(** * Monkey-TS: a shallow embedding of the interpreter and its properties

    The development follows the layout of the TypeScript sources:
    [token], [Lexer], [ast], [Parser], the object system, [Environment],
    the builtin table and the evaluator.  Every definition is a transcription
    of the function of the same name.

    Modelling conventions.
    - A JavaScript [number] held by an integer object is a [number] below: an
      exact integer, one of the two infinities, or NaN.  Sums, differences
      and products are exact, so they agree with IEEE doubles as long as
      magnitudes stay below 2^53; a quotient is rounded as the doubles round
      it; negative zero is identified with zero.
    - Source text is a [string] of 8-bit characters; [charCodeAt] is the
      character code.
    - Objects are immutable once built, so an object is its constructor
      data together with the reference [ref] it was allocated at; the
      JavaScript [===] on objects compares references.
    - Environments are mutable and shared: they live in a heap of frames and
      are passed around as indices into that heap.
    - A JavaScript exception (a [TypeError] on a property access of [null] or
      [undefined]) and exhaustion of the recursion budget are explicit
      outcomes of the evaluation monad. *)

From Stdlib Require Import ZArith String Ascii List Lia Bool.
From stdpp Require Import base option list gmap strings pretty.
(** * A shallow embedding of [notte_mcp_server.py]

    The development models the proxy-candidate failover of
    [_run_notte_sync] and its caller-facing wrapper [run_notte].  Python
    exceptions are the [Raise] branch of [res]; the process environment
    ([os.environ]) and a trace of the calls made to external collaborators
    are threaded through a small state-and-exception monad [M].  External
    collaborators (the Notte SDK, ipinfo.io, DNS, the FastCloud API) and the
    library functions the code relies on ([urlparse], the optional
    [NotteProxy] constructors) are record fields, so every theorem holds for
    every behaviour of them. *)

From Stdlib Require Import String Ascii List ZArith Bool.
Import ListNotations.
Open Scope string_scope.
Open Scope list_scope.
Set Warnings "-register-all".

(** ** Python values *)

(** A Python exception, by its rendering ([str(e)] or [traceback.format_exc()]). *)
Definition exn := string.

(** Result of a Python computation: a value or a raised exception. *)
Inductive res (A : Type) : Type :=
| Ok (a : A)
| Raise (e : exn).
Arguments Ok {A} a.
Arguments Raise {A} e.

Definition res_bind {A B} (r : res A) (k : A -> res B) : res B :=
  match r with Ok a => k a | Raise e => Raise e end.

(** JSON values as returned by [r.json()]; [JNull] is Python's [None]. *)
Inductive json : Type :=
| JNull
| JBool (b : bool)
| JNum (z : Z)
| JStr (s : string)
| JArr (l : list json)
| JObj (kv : list (string * json)).
Lemma loading_only_before_reload_witness :
  let f := {| clipboard_data := Some (lit "hello"); submit_button := true;
              form_entries := [(lit "clipboard_data", FText (lit "hello"))] |} in
  let e := env_with true None false None Throws Throws
             (VObj [(lit "status", str "success")]) in
  loading_after (trace_of (V2.handleClipboardForm f e empty_dom)) = true /\
  exists delay_ms,
    reloads (trace_of (V2.handleClipboardForm f e empty_dom)) = [delay_ms].
Proof.
  split; [reflexivity|].
  apply (@loading_only_before_reload
           {| clipboard_data := Some (lit "hello"); submit_button := true;
              form_entries := [(lit "clipboard_data", FText (lit "hello"))] |}
           (button_with "4" "Work") (lit "Notes")
           (env_with true None false None Throws Throws
              (VObj [(lit "status", str "success")]))
           empty_dom).
  - left; reflexivity.
  - reflexivity.
Defined.

(** ** All listeners that talk to the server *)

Lemma get_prop_throws (r : value) (k k' : jsstring) :
  get_prop r k = Throws -> get_prop r k' = Throws.
Proof.
  destruct r; simpl; try discriminate; try reflexivity.
  destruct (lookup_field fields k); discriminate.
Qed.



(** When the request rejects, or its body is not JSON, or it parses to
    [null], the listener sends nothing more and schedules no reload; if
    [window.showToast] is defined it shows its generic error text once. *)
Theorem transport_failure_reported_once
  (h : net_handler) (e : env) (d : dom) :
  let t := trace_of (run_handler h e d) in
  (forall q, In q (fetches t) -> unreadable (net_fetch e q) = true) ->
  fetches t <> [] ->
  List.length (fetches t) = 1 /\
  reloads t = [] /\
  toasts t = if has_showToast e
             then [(str (fallback_message h), lit "error")]
             else [].
Proof.
  intros t H Hne; subst t. revert H Hne.
  destruct h; unfold run_handler, fallback_message;
    unfold_script; unfold_m; cbn.
  all: repeat break_match.
  all: intros H Hne; try congruence.
  all: pose proof (H _ (or_introl eq_refl)) as Hq.
  all: try (match goal with
            | H1 : net_fetch _ ?q = _ |- _ => rewrite H1 in Hq
            end; cbn in Hq;
            repeat match goal with
                   | H1 : get_prop ?r _ = Ok _ |- _ =>
                       destruct r; cbn in H1; try discriminate
                   end;
            try discriminate).
  all: repeat split; reflexivity.
Qed.

Lemma transport_failure_reported_once_witness :
  let offline :=
    {| has_showToast := true; confirm_modal := None;
       native_confirm := fun _ => true;
       native_prompt := fun _ _ => None;
       clipboard_writeText := fun _ => Throws;
       document_execCommand := fun _ => Throws;
       net_fetch := fun _ => Throws |} in
  let t := trace_of (run_handler (DeleteItem (button_with "7" "Draft"))
                                 offline empty_dom) in
  List.length (fetches t) = 1 /\
  reloads t = [] /\
  toasts t = [(str "Failed to delete", lit "error")].
Proof.
  apply (@transport_failure_reported_once
           (DeleteItem (button_with "7" "Draft"))
           {| has_showToast := true; confirm_modal := None;
              native_confirm := fun _ => true;
              native_prompt := fun _ _ => None;
              clipboard_writeText := fun _ => Throws;
              document_execCommand := fun _ => Throws;
              net_fetch := fun _ => Throws |}
           empty_dom).
  - intros q _. reflexivity.
  - vm_compute. discriminate.
Defined.

(** Once a listener has its answer, the page is reloaded exactly when the
    status of the answer is ['success']: one reload is scheduled then, after
    1000 ms for the first create-entry form and for deleting an item, 800 ms
    for the second create-entry form and 500 ms for everything else; for any
    other status none is. *)
Theorem reload_exactly_on_success
  (h : net_handler) (e : env) (d : dom) (r status : value) :
  let t := trace_of (run_handler h e d) in
  (forall q, In q (fetches t) -> net_fetch e q = Ok (Ok r)) ->
  fetches t <> [] ->
  get_prop r (lit "status") = Ok status ->
  reloads t = if strict_eq_str status (lit "success")
              then [reload_delay h]
              else [].
Proof.
  intros t H Hne Hst; subst t. revert H Hne.
  destruct h; unfold run_handler, reload_delay;
    unfold_script; unfold_m; cbn.
  all: repeat break_match.
  all: intros H Hne; try congruence.
  all: pose proof (H _ (or_introl eq_refl)) as Hq; try congruence.
  all: match goal with
       | H1 : net_fetch _ _ = Ok (Ok ?r0) |- _ =>
           assert (r0 = r) by congruence; subst r0
       end; try congruence.
  all: match goal with
       | H1 : get_prop ?x _ = Throws |- _ =>
           apply (@get_prop_throws x _ (lit "status")) in H1; congruence
       end.
Qed.

Lemma reload_exactly_on_success_witness :
  let e := env_with false None false None Throws Throws
             (VObj [(lit "status", str "success")]) in
  let f := {| clipboard_data := Some (lit "hello"); submit_button := false;
              form_entries := [(lit "clipboard_data", FText (lit "hello"))] |} in
  reloads (trace_of (run_handler (ClipboardForm2 f) e empty_dom)) = [800%N].
Proof.
  apply (@reload_exactly_on_success
           (ClipboardForm2
              {| clipboard_data := Some (lit "hello"); submit_button := false;
                 form_entries := [(lit "clipboard_data", FText (lit "hello"))] |})
           (env_with false None false None Throws Throws
              (VObj [(lit "status", str "success")]))
           empty_dom
           (VObj [(lit "status", str "success")])
           (str "success")).
  - intros q _. reflexivity.
  - vm_compute. discriminate.
  - reflexivity.
Defined.

(** ** Retention *)

(** The body that a retention-toggle listener posts to the retention
    endpoint of the item carries, as [keep], the negation of what
    [data-keep] records: [true] exactly when the attribute is not the
    string ['true'].  (Each copy of the module binds such a listener.) *)
Theorem retention_toggle_sends_negation
  (button : element) (e : env) (d : dom) :
  let recorded := getAttribute button (lit "data-keep") in
  let id := JsString.of_attr (getAttribute button (lit "data-id")) in
  exists target : bool,
    fetches (trace_of (handleRetentionToggles button e d)) =
      [json_post (lit "/clipboard/" ++ id ++ lit "/retention")
                 (VObj [(lit "keep", VBool target)])] /\
    (target = true <-> recorded <> Some (lit "true")).
Proof.
  intros recorded id; subst recorded id.
  exists (negb (attr_is (getAttribute button (lit "data-keep")) (lit "true"))).
  split.
  - unfold json_post. run_script; reflexivity.
  - rewrite negb_true_iff. unfold attr_is.
    destruct (getAttribute button (lit "data-keep")) as [s|];
      [|split; [discriminate | reflexivity]].
    destruct (JsString.eqb s (lit "true")) eqn:E.
    + apply eqb_eq in E. subst s. split; [discriminate | congruence].
    + split; [|reflexivity]. intros _ H. injection H as ->.
      rewrite eqb_refl in E. discriminate.
Qed.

TASK DIRECTIONS — With the line holding "Modelling conventions." as the first and the line holding "- Source text" as the last, please transcribe exactly the lines of the material above in that range and nothing else.

EXERCISE OUTPUT —
    Modelling conventions.
    - A JavaScript [number] held by an integer object is a [number] below: an
      exact integer, one of the two infinities, or NaN.  Sums, differences
      and products are exact, so they agree with IEEE doubles as long as
      magnitudes stay below 2^53; a quotient is rounded as the doubles round
      it; negative zero is identified with zero.
    - Source text is a [string] of 8-bit characters; [charCodeAt] is the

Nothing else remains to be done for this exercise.